Le Motivazioni dell’Inammissibilità
La Corte territoriale aveva chiaramente spiegato perché l’art. 131 bis c.p. non potesse trovare applicazione nel caso di specie. La motivazione era ancorata alla “palese abitualità della condotta dell’imputata, gravata da plurimi precedenti penali (6) per furto”.
Secondo la Cassazione, di fronte a una motivazione così specifica e logica, il ricorso dell’imputata si risolveva in una richiesta di “inammissibile rivalutazione di merito”. Il compito della Corte di Cassazione, infatti, non è quello di riesaminare i fatti, ma di verificare la corretta applicazione della legge e la coerenza logica della motivazione delle sentenze impugnate.
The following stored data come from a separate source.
(* ===== verification/Skipped.v ===== *)
(** The skipped-message key cache of
    src/crates/libgary-core/src/engine/skipped.rs. *)

From S2P Require Import Prelude Crypto Ratchet.

Definition cache_key (peer_ratchet_pub : bytes) (counter_be : N) : bytes :=
  let k := zeros 40 in
  let k := put k 0 peer_ratchet_pub in
  let k := put k 32 (be_bytes 8 counter_be) in
  k.

Module SkippedKeyCache.

(** [HashMap<[u8; 40], Zeroizing<[u8; 32]>>]. *)
Record t := make { map : gmap bytes bytes }.

Definition new : t := {| map := ∅ |}.

Definition length (c : t) : N := N.of_nat (size (map c)).

Definition insert (peer_ratchet_pub : bytes) (counter_be : N) (mk : bytes)
    : ST t SessionError () :=
  c ← st_get;
  _ ← st_lift (reject_if (MAX_SKIP <=? length c) MaxSkipExceeded);
  let key := cache_key peer_ratchet_pub counter_be in
  _ ← st_lift (reject_if (bool_decide (is_Some (map c !! key))) ReplayRejected);
  st_modify (λ c, {| map := <[key := mk]> (map c) |}).

Definition take (peer_ratchet_pub : bytes) (counter_be : N) (c : t) : option bytes * t :=
  let key := cache_key peer_ratchet_pub counter_be in
  (map c !! key, {| map := delete key (map c) |}).

Definition clear (c : t) : t := {| map := ∅ |}.

(** Order of the exported entries: [a.0.cmp(&b.0)]. *)
Definition key_le (a b : bytes * bytes) : Prop := bytes_le a.1 b.1.

#[global] Instance key_le_dec : RelDecision key_le.
Proof. intros a b. unfold key_le. apply _. Defined.

Definition encode_sorted_entries (c : t) : list (bytes * bytes) :=
  merge_sort key_le (map_to_list (map c)).

Fixpoint restore_loop (entries : list (bytes * bytes)) : ST t SessionError () :=
  match entries with
  | [] => mret tt
  | (key, mk) :: rest =>
      let peer := sub key 0 32 in
      let ctr := from_be (sub key 32 40) in
      _ ← insert peer ctr mk;
      restore_loop rest
  end.

Definition restore_sorted_entries (entries : list (bytes * bytes))
    : outcome SessionError t :=
  let '(r, s) := restore_loop entries new in
  _ ← r; Ok s.

End SkippedKeyCache.

Abbreviation cache_map := SkippedKeyCache.map.
Abbreviation cache_len := SkippedKeyCache.length.

(** * Lemmas *)

Lemma cache_key_layout peer c :
  len peer = 32 → cache_key peer c = peer ++ be_bytes 8 c.
Proof. intros. unfold cache_key. cbv zeta. by fill_array. Qed.

Lemma cache_key_len peer c : len peer = 32 → len (cache_key peer c) = 40.
Proof. intros. rewrite cache_key_layout by done. len. Qed.

Lemma cache_key_inj p1 c1 p2 c2 :
  len p1 = 32 → len p2 = 32 → u64_ok c1 → u64_ok c2 →
  cache_key p1 c1 = cache_key p2 c2 → p1 = p2 ∧ c1 = c2.
Proof.
  intros Hp1 Hp2 Hc1 Hc2. rewrite !cache_key_layout by done.
  intros [-> Hb]%app_inj_len; [|congruence]. split; [done|].
  by eapply be_bytes_inj.
Qed.

Lemma cache_key_split key :
  len key = 40 → cache_key (sub key 0 32) (from_be (sub key 32 40)) = key.
Proof.
  intros. rewrite cache_key_layout by len_goal.
  rewrite be_bytes_from_be by len_goal. by join_fields.
Qed.

Definition cache_wf (c : SkippedKeyCache.t) : Prop :=
  cache_len c <= MAX_SKIP ∧
  map_Forall (λ k mk, len k = 40 ∧ len mk = 32) (cache_map c).

Lemma cache_ext (c1 c2 : SkippedKeyCache.t) : cache_map c1 = cache_map c2 → c1 = c2.
Proof. destruct c1, c2. simpl. by intros ->. Qed.

Lemma cache_new_wf : cache_wf SkippedKeyCache.new.
Proof. split; [by vm_compute|apply map_Forall_empty]. Qed.

Lemma cache_insert_eq peer ctr mk c :
  SkippedKeyCache.insert peer ctr mk c =
    if MAX_SKIP <=? cache_len c then (Err MaxSkipExceeded, c)
    else if bool_decide (is_Some (cache_map c !! cache_key peer ctr))
    then (Err ReplayRejected, c)
    else (Ok tt, {| SkippedKeyCache.map := <[cache_key peer ctr := mk]> (cache_map c) |}).
Proof.
  unfold SkippedKeyCache.insert. rewrite st_bind_eq. simpl. rewrite st_bind_eq.
  unfold st_lift, reject_if. destruct (MAX_SKIP <=? cache_len c); [done|].
  rewrite st_bind_eq. by destruct (bool_decide _).
Qed.

Lemma cache_insert_Ok peer ctr mk c :
  cache_len c < MAX_SKIP → cache_map c !! cache_key peer ctr = None →
  SkippedKeyCache.insert peer ctr mk c =
    (Ok tt, {| SkippedKeyCache.map := <[cache_key peer ctr := mk]> (cache_map c) |}).
Proof.
  intros Hl Hn. rewrite cache_insert_eq, leb_false, Hn by done.
  by rewrite bool_decide_eq_false_2 by by intros [? ?].
Qed.

Lemma cache_insert_wf peer ctr mk :
  len peer = 32 → len mk = 32 → preserves cache_wf (SkippedKeyCache.insert peer ctr mk).
Proof.
  intros Hp Hmk c Hc. rewrite cache_insert_eq.
  destruct (N.leb_spec MAX_SKIP (cache_len c)); [done|].
  case_bool_decide as Hn; [done|]. simpl. destruct Hc as [_ Hc].
  apply eq_None_not_Some in Hn. split.
  - unfold cache_len in *. simpl. rewrite map_size_insert_None by done. lia.
  - apply map_Forall_insert_2; [|done]. split; [by apply cache_key_len|done].
Qed.

Lemma cache_take_wf peer ctr c : cache_wf c → cache_wf (SkippedKeyCache.take peer ctr c).2.
Proof.
  intros [Hl Hc]. split; simpl.
  - unfold cache_len in *. simpl.
    rewrite map_size_delete. destruct (cache_map c !! _); simpl; lia.
  - by apply map_Forall_delete.
Qed.

(** ** Export and restore *)

Lemma sorted_entries_perm c :
  SkippedKeyCache.encode_sorted_entries c ≡ₚ map_to_list (cache_map c).
Proof. apply merge_sort_Permutation. Qed.

#[global] Instance key_le_total : Total SkippedKeyCache.key_le.
Proof. intros a b. apply (total bytes_le). Qed.

#[global] Instance key_le_trans : Transitive SkippedKeyCache.key_le.
Proof. intros a b c. apply (transitivity (R:=bytes_le)). Qed.

Lemma len_sorted_entries c :
  len (SkippedKeyCache.encode_sorted_entries c) = cache_len c.
Proof.
  unfold len, cache_len. rewrite sorted_entries_perm.
  by rewrite length_map_to_list.
Qed.

Lemma restore_loop_ok l c :
  NoDup l.*1 → Forall (λ e, len e.1 = 40) l →
  (∀ e, e ∈ l → cache_map c !! e.1 = None) →
  cache_len c + len l <= MAX_SKIP →
  SkippedKeyCache.restore_loop l c =
    (Ok tt, {| SkippedKeyCache.map := list_to_map l ∪ cache_map c |}).
Proof.
  revert c; induction l as [|[key mk] l IH]; intros c Hnd Hlen Hnone Hmax; simpl.
  - rewrite (left_id_L ∅ (∪)). by destruct c.
  - apply NoDup_cons in Hnd as [Hk Hnd]. apply Forall_cons in Hlen as [Hkl Hlen].
    simpl in *. rewrite len_cons in Hmax.
    assert (cache_map c !! key = None) as Hkn by (apply (Hnone (key, mk)); left).
    erewrite st_bind_Ok.
    2: { apply cache_insert_Ok; [lia|]. by rewrite cache_key_split. }
    rewrite cache_key_split by done. rewrite IH; [|done|done| |].
    + simpl. rewrite <- insert_union_r, insert_union_l; [done|].
      by apply not_elem_of_list_to_map_1.
    + intros e He. simpl. rewrite lookup_insert_ne.
      * apply Hnone. by right.
      * intros ->. apply Hk. by apply list_elem_of_fmap_2.
    + unfold cache_len in *. simpl. rewrite map_size_insert_None by done. lia.
Qed.

Lemma restore_sorted_entries_roundtrip c :
  cache_wf c →
  SkippedKeyCache.restore_sorted_entries (SkippedKeyCache.encode_sorted_entries c) = Ok c.
Proof.
  intros [Hl Hc]. unfold SkippedKeyCache.restore_sorted_entries.
  set (l := SkippedKeyCache.encode_sorted_entries c).
  assert (l ≡ₚ map_to_list (cache_map c)) as Hperm by apply sorted_entries_perm.
  assert (NoDup l.*1) as Hnd by (rewrite Hperm; apply NoDup_fst_map_to_list).
  rewrite restore_loop_ok; [|done| | |].
  - oc. f_equal. apply cache_ext. simpl. rewrite (right_id_L ∅ (∪)).
    rewrite <- (list_to_map_to_list (cache_map c)).
    by apply list_to_map_proper.
  - apply Forall_forall. intros [k mk] Hin. rewrite Hperm in Hin.
    apply elem_of_map_to_list in Hin. by apply Hc in Hin as [? _].
  - done.
  - subst l. rewrite len_sorted_entries. done.
Qed.

Lemma sorted_entries_unique l1 l2 :
  NoDup l1.*1 → l1 ≡ₚ l2 →
  StronglySorted SkippedKeyCache.key_le l1 → StronglySorted SkippedKeyCache.key_le l2 →
  l1 = l2.
Proof.
  intros Hnd Hp Hs1 Hs2. eapply StronglySorted_unique_strong; [|done..].
  intros [k1 v1] [k2 v2] H1 H2 Hle1 Hle2.
  assert (k1 = k2) as <- by by apply (anti_symm bytes_le).
  rewrite <- Hp in H2.
  apply (elem_of_list_to_map_1 (M:=gmap bytes)) in H1, H2; congruence.
Qed.

(** * Independence of the iteration order *)

(** The exported entry list does not depend on the [HashMap]'s iteration
    order: sorting any enumeration of the entries gives the same list, which is
    sorted by key. *)
Lemma skipped_export_deterministic c l :
  l ≡ₚ map_to_list (cache_map c) →
  merge_sort SkippedKeyCache.key_le l = SkippedKeyCache.encode_sorted_entries c ∧
  StronglySorted SkippedKeyCache.key_le (SkippedKeyCache.encode_sorted_entries c).
Proof.
  intros Hl.
  assert (∀ l', StronglySorted SkippedKeyCache.key_le (merge_sort SkippedKeyCache.key_le l'))
    as Hs by (intros; apply StronglySorted_merge_sort; apply _).
  split; [|apply Hs]. apply sorted_entries_unique; [| |apply Hs..].
  - rewrite merge_sort_Permutation, Hl. apply NoDup_fst_map_to_list.
  - by rewrite sorted_entries_perm, merge_sort_Permutation.
Qed.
In questo caso, la motivazione della Corte d’Appello era ineccepibile: la presenza di ben sei precedenti specifici per lo stesso tipo di reato integra pienamente la nozione di comportamento abituale, che è una delle cause ostative esplicitamente previste dalla norma per l’applicazione del beneficio della non punibilità.
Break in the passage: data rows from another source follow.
Lemma reject_session_Ok s h u :
  reject_if (negb (bool_decide (Header.session_id h = session_id s)) ||
             negb (Header.epoch_be h =? epoch s)) StaleEpochRejected = Ok u →
  Header.session_id h = session_id s ∧ Header.epoch_be h = epoch s.
Proof.
  case_bool_decide; [|done]. by destruct (N.eqb_spec (Header.epoch_be h) (epoch s)).
Qed.

(** A receive path accepts only a matching header whose counter the window
    admits, moves the window by exactly that counter, and otherwise leaves the
    frame alone. *)
Definition accepts_one (typ : N) (h : Header.t) {A}
    (m : ST (t * rng_state) SessionError A) : Prop :=
  ∀ fx md w, triple (on_sess (λ s, frame s = (fx, md, w))) m
    (λ _ st, header_matches typ fx h ∧ window_admits w (Header.counter_be h) ∧
             frame st.1 = (fx, md, window_accept (Header.counter_be h) w))
    (on_sess (λ s, frame s = (fx, md, w))).

(** The checks both receive paths make first. *)
Lemma receive_checks {A} typ h (k : t * rng_state → ST (t * rng_state) SessionError A)
    fx md w (Q : A → t * rng_state → Prop) :
  (∀ st, header_matches typ fx h → window_admits w (Header.counter_be h) →
    triple (on_sess (λ s, frame s = (fx, md, w))) (k st) Q
      (on_sess (λ s, frame s = (fx, md, w)))) →
  triple (on_sess (λ s, frame s = (fx, md, w)))
    (st ← st_get;
     let '(s, _) := st in
     _ ← st_lift (reject_if (negb (Header.version h =? HEADER_VERSION_V0) ||
                             negb (Header.typ h =? typ)) InvalidHeader);
     _ ← st_lift (reject_if (negb (bool_decide (Header.session_id h = session_id s)) ||
                             negb (Header.epoch_be h =? epoch s)) StaleEpochRejected);
     _ ← st_lift (replay_precheck s (Header.counter_be h));
     k st) Q
    (on_sess (λ s, frame s = (fx, md, w))).
Proof.
  intros Hk. apply triple_bind_get. intros [s g] Hs.
  eapply (triple_conseq _ (on_sess (λ s, frame s = (fx, md, w))));
    [|by intros ? ->|by intros ?? HQ; exact HQ|by intros ? HX; exact HX].
  apply triple_bind_lift; [done|]. intros _ [Hv Ht]%reject_header_Ok.
  apply triple_bind_lift; [done|]. intros _ [Hid He]%reject_session_Ok.
  apply triple_bind_lift; [done|]. intros _ Hw%replay_precheck_Ok.
  unfold on_sess in Hs. simpl in Hs. injection Hs as <- <- <-. by apply Hk.
Qed.

Lemma receive_checks_replay {A} typ h (k : t * rng_state → ST (t * rng_state) SessionError A)
    s g :
  header_matches typ (fixed s) h → ¬ window_admits (window s) (Header.counter_be h) →
  (st ← st_get;
   let '(s, _) := st in
   _ ← st_lift (reject_if (negb (Header.version h =? HEADER_VERSION_V0) ||
                           negb (Header.typ h =? typ)) InvalidHeader);
   _ ← st_lift (reject_if (negb (bool_decide (Header.session_id h = session_id s)) ||
                           negb (Header.epoch_be h =? epoch s)) StaleEpochRejected);
   _ ← st_lift (replay_precheck s (Header.counter_be h));
   k st) (s, g) = (Err ReplayRejected, (s, g)).
Proof.
  intros (Hv&Ht&Hid&He) Hw. simpl in Hid, He. erewrite st_bind_Ok by done.
  rewrite Hv, Ht, Hid, He, !N.eqb_refl, bool_decide_eq_true_2 by done.
  do 2 (erewrite st_bind_Ok by done). rewrite st_bind_eq. unfold st_lift.
  by rewrite replay_precheck_Err.
Qed.

(** The bookkeeping both end with. *)
Lemma decrypt_tail {A} fx md w c (x : A) (φ ψ : Prop) :
  φ → ψ → triple (on_sess (λ s, frame s = (fx, md, w)))
    (_ ← on_session (st_modify (accept_counter c)); mret x)
    (λ _ st, φ ∧ ψ ∧ frame st.1 = (fx, md, window_accept c w))
    (on_sess (λ s, frame s = (fx, md, w))).
Proof.
  intros Hφ Hψ [s g] [= <- <- <-]. rewrite st_bind_eq. simpl. split_and!; [done..|].
  apply accept_counter_frame.
Qed.

Lemma decrypt_data_accepts h ct : accepts_one 3 h (decrypt_data h ct).
Proof.
  intros fx md w. apply (receive_checks 3 h (λ _, _)). intros _ Hh Hw.
  apply triple_bind_pres; [apply bind_or_dh_ratchet_frame|done|]. intros _.
  apply triple_bind_pres; [apply preserves_on_session, recv_message_key_frame|done|].
  intros mk. apply triple_bind_lift; [done|]. intros nonce _.
  apply triple_bind_lift; [done|]. intros pt _.
  apply triple_bind_lift; [done|]. intros pt' _. by apply decrypt_tail.
Qed.

Lemma decrypt_data_outer_accepts h p : accepts_one 3 h (decrypt_data_outer h p).
Proof.
  intros fx md w. unfold decrypt_data_outer.
  apply triple_bind_lift; [done|]. intros logical _.
  apply triple_bind_lift; [done|]. intros ct _. apply decrypt_data_accepts.
Qed.

Lemma decrypt_rekey_accepts h p : accepts_one 5 h (decrypt_rekey_ctrl_outer h p).
Proof.
  intros fx md w. apply (receive_checks 5 h (λ _, _)). intros _ Hh Hw.
  apply triple_bind_pres; [apply bind_or_dh_ratchet_frame|done|]. intros _.
  apply triple_bind_lift; [done|]. intros logical _.
  apply triple_bind_lift; [done|]. intros ct _.
  apply triple_bind_pres; [apply preserves_get|done|]. intros [s' g'].
  apply triple_bind_lift; [done|]. intros pt _. by apply decrypt_tail.
Qed.

Lemma bump_send_counter_frame v : preserves (λ s, frame s = v) bump_send_counter.
Proof. unfold bump_send_counter. pres; done. Qed.

(** ** The sending methods keep the frame *)

Lemma encrypt_data_plain512_frame pt v :
  preserves (λ s, frame s = v) (encrypt_data_plain512 pt).
Proof.
  unfold encrypt_data_plain512. pres; auto using send_step_mk_frame, bump_send_counter_frame.
Qed.

Lemma encrypt_rekey_ctrl_frame b v : preserves (λ s, frame s = v) (encrypt_rekey_ctrl b).
Proof. unfold encrypt_rekey_ctrl. pres; auto using bump_send_counter_frame. Qed.

Lemma encrypt_data_outer_frame pt v :
  preserves (on_sess (λ s, frame s = v)) (encrypt_data_plain512_outer pt).
Proof.
  unfold encrypt_data_plain512_outer.
  pres; auto using send_step_mk_frame, bump_send_counter_frame.
Qed.

Lemma encrypt_rekey_outer_frame b v :
  preserves (on_sess (λ s, frame s = v)) (encrypt_rekey_ctrl_outer b).
Proof. unfold encrypt_rekey_ctrl_outer. pres; auto using bump_send_counter_frame. Qed.

(** ** The ingress gate *)

(** The mode after the RESET drain deadline has been checked at [now]. *)
Definition expire_mode (now e : N) (md : SessionMode) : SessionMode :=
  match md with
  | ResetPending _ _ (Some limit) => if limit <? now then Active e else md
  | _ => md
  end.

Lemma maybe_expire_frame now s :
  frame (maybe_expire_reset_pending now s) =
    (fixed s, expire_mode now (epoch s) (mode s), window s).
Proof.
  unfold maybe_expire_reset_pending, expire_mode, frame.
  destruct (mode s) as [?|?? [limit|]|?] eqn:Hm;
    [|destruct (limit <? now)|..]; cbv zeta; by rewrite ?Hm.
Qed.

Lemma handle_inbound_accepts rec now fx md w :
  let h := OuterRecord.header rec in
  triple (on_sess (λ s, frame s = (fx, md, w))) (handle_inbound_outer rec now)
    (λ _ st, (header_matches 3 fx h ∨ header_matches 5 fx h) ∧
             window_admits w (Header.counter_be h) ∧
             frame st.1 = (fx, expire_mode now fx.1.1.2 md,
                           window_accept (Header.counter_be h) w))
    (on_sess (λ s, frame s = (fx, expire_mode now fx.1.1.2 md, w))).
Proof.
  intros h. unfold handle_inbound_outer.
  set (I := on_sess (λ s, frame s = (fx, expire_mode now fx.1.1.2 md, w))).
  eapply (triple_bind _ _ _ (λ _, I)).
  { intros [s g] [= <- <- <-]. unfold on_session, st_zoom, I, on_sess. simpl.
    apply maybe_expire_frame. }
  intros _. apply triple_bind_lift; [done|]. intros _ _.
  apply triple_bind_pres; [apply preserves_get|done|]. intros [s g].
  apply triple_bind_lift; [done|]. intros _ _.
  apply triple_bind_lift; [done|]. intros _ _. cbv zeta. fold h.
  destruct (_ =? 3).
  { eapply triple_bind; [apply decrypt_data_outer_accepts|]. intros pt.
    apply triple_ret. intros st (?&?&?). auto. }
  destruct (_ =? 5).
  { eapply triple_bind; [apply decrypt_rekey_accepts|]. intros pt.
    apply triple_ret. intros st (?&?&?). auto. }
  by apply triple_fail.
Qed.

End frames.

(** * Runs of the engine *)

(** The methods a client, the network or a test may call on a live session, in
    any order and with any arguments. [reset], which ends the session by wiping its
    keys and counters, is not among them: properties that hold across it say so
    themselves. *)
Inductive op :=
  | EncryptDataPlain512 (plaintext512 : bytes)
  | EncryptRekeyCtrl (body : bytes)
  | EncryptDataPlain512Outer (plaintext512 : bytes)
  | EncryptRekeyCtrlOuter (body : bytes)
  | DecryptData (header : Header.t) (ciphertext : bytes)
  | DecryptDataOuter (header : Header.t) (padded_logical : bytes)
  | DecryptRekeyCtrlOuter (header : Header.t) (padded_logical : bytes)
  | HandleInboundOuter (record : OuterRecord.t) (now_ticks : N)
  | EnterResetPending (prior_epoch : N) (drain_until_ticks : option N)
  | ResetPendingToBootstrapping
  | FinishResetHalfOpenToActive
  | EnterBootstrappingForEpoch (e : N)
  | MaybeExpireResetPending (now_ticks : N)
  | DhRatchet (new_peer_pub : bytes)
  | RecomputeAnchorCommitment.

Section runs.
Context `{Crypto} `{Rng} `{Build}.

(** One call; the result is the header of the record it accepted, if any. *)
Definition exec (o : op) : ST (t * rng_state) SessionError (option Header.t) :=
  match o with
  | EncryptDataPlain512 pt => _ ← on_session (encrypt_data_plain512 pt); mret None
  | EncryptRekeyCtrl b => _ ← on_session (encrypt_rekey_ctrl b); mret None
  | EncryptDataPlain512Outer pt => _ ← encrypt_data_plain512_outer pt; mret None
  | EncryptRekeyCtrlOuter b => _ ← encrypt_rekey_ctrl_outer b; mret None
  | DecryptData h ct => _ ← decrypt_data h ct; mret (Some h)
  | DecryptDataOuter h p => _ ← decrypt_data_outer h p; mret (Some h)
  | DecryptRekeyCtrlOuter h p => _ ← decrypt_rekey_ctrl_outer h p; mret (Some h)
  | HandleInboundOuter rec now =>
      _ ← handle_inbound_outer rec now; mret (Some (OuterRecord.header rec))
  | EnterResetPending e d =>
      _ ← on_session (enter_reset_pending_after_rebootstrap e d); mret None
  | ResetPendingToBootstrapping => _ ← on_session reset_pending_to_bootstrapping; mret None
  | FinishResetHalfOpenToActive =>
      _ ← on_session finish_reset_half_open_to_active; mret None
  | EnterBootstrappingForEpoch e =>
      _ ← on_session (enter_bootstrapping_for_epoch e); mret None
  | MaybeExpireResetPending now =>
      _ ← on_session (st_modify (maybe_expire_reset_pending now)); mret None
  | DhRatchet p => _ ← dh_ratchet p; mret None
  | RecomputeAnchorCommitment =>
      _ ← on_session (st_modify recompute_anchor_commitment); mret None
  end.

(** A run collects the accepted headers, oldest first; a failed call leaves the
    state it reached and the run goes on. *)
Fixpoint run (ops : list op) (st : t * rng_state) : list Header.t * (t * rng_state) :=
  match ops with
  | [] => ([], st)
  | o :: ops =>
      let '(r, st1) := exec o st in
      let '(acc, st2) := run ops st1 in
      (match r with Ok (Some h) => h :: acc | _ => acc end, st2)
  end.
Le Conclusioni: Quando i Precedenti Contano
Questa ordinanza riafferma un principio fondamentale: la non punibilità per particolare tenuità del fatto non è un beneficio accessibile a chiunque. È pensato per condotte occasionali e di minima offensività, non per chi dimostra una persistente inclinazione a delinquere. La valutazione dell’abitualità del reato non è discrezionale, ma si basa su elementi concreti come i precedenti penali.
La conseguenza pratica della dichiarazione di inammissibilità è stata la condanna della ricorrente al pagamento delle spese processuali e di una somma di 3.000 euro alla cassa delle ammende, come previsto dall’art. 616 del codice di procedura penale. La decisione sottolinea che un ricorso palesemente infondato, che ignora le solide motivazioni della sentenza impugnata, non è esente da colpa e comporta conseguenze economiche per chi lo propone.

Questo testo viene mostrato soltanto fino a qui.